[Start of section]
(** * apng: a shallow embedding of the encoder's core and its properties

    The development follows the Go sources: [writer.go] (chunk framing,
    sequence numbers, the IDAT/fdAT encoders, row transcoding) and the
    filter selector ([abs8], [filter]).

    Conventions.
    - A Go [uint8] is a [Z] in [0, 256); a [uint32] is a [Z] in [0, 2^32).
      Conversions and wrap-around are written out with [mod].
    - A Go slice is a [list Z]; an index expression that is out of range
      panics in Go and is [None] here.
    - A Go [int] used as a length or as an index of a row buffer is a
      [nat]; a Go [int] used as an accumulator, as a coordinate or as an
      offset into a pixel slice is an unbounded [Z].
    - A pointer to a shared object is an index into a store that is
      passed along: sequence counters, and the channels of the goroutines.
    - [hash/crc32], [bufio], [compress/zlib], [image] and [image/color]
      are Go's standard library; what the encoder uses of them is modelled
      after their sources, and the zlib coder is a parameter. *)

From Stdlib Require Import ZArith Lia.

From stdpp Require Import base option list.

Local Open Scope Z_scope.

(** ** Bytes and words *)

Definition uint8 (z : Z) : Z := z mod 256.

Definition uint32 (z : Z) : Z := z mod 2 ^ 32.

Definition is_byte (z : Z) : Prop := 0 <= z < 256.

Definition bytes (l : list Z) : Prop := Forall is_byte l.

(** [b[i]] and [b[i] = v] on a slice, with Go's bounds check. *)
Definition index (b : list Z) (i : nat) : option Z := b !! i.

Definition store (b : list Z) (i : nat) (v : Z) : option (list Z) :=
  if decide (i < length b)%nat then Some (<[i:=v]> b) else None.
[End of section]
**HOW TO COMPLETE THIS TASK**
Using the records above, write out exactly the lines between the one holding "- A pointer" and the one holding "Definition is_byte (z", inclusive; leave everything else out.

**WORKED SOLUTION**
    - A pointer to a shared object is an index into a store that is
      passed along: sequence counters, and the channels of the goroutines.
    - [hash/crc32], [bufio], [compress/zlib], [image] and [image/color]
      are Go's standard library; what the encoder uses of them is modelled
      after their sources, and the zlib coder is a parameter. *)

From Stdlib Require Import ZArith Lia.

From stdpp Require Import base option list.

Local Open Scope Z_scope.

(** ** Bytes and words *)

Definition uint8 (z : Z) : Z := z mod 256.

Definition uint32 (z : Z) : Z := z mod 2 ^ 32.

Definition is_byte (z : Z) : Prop := 0 <= z < 256.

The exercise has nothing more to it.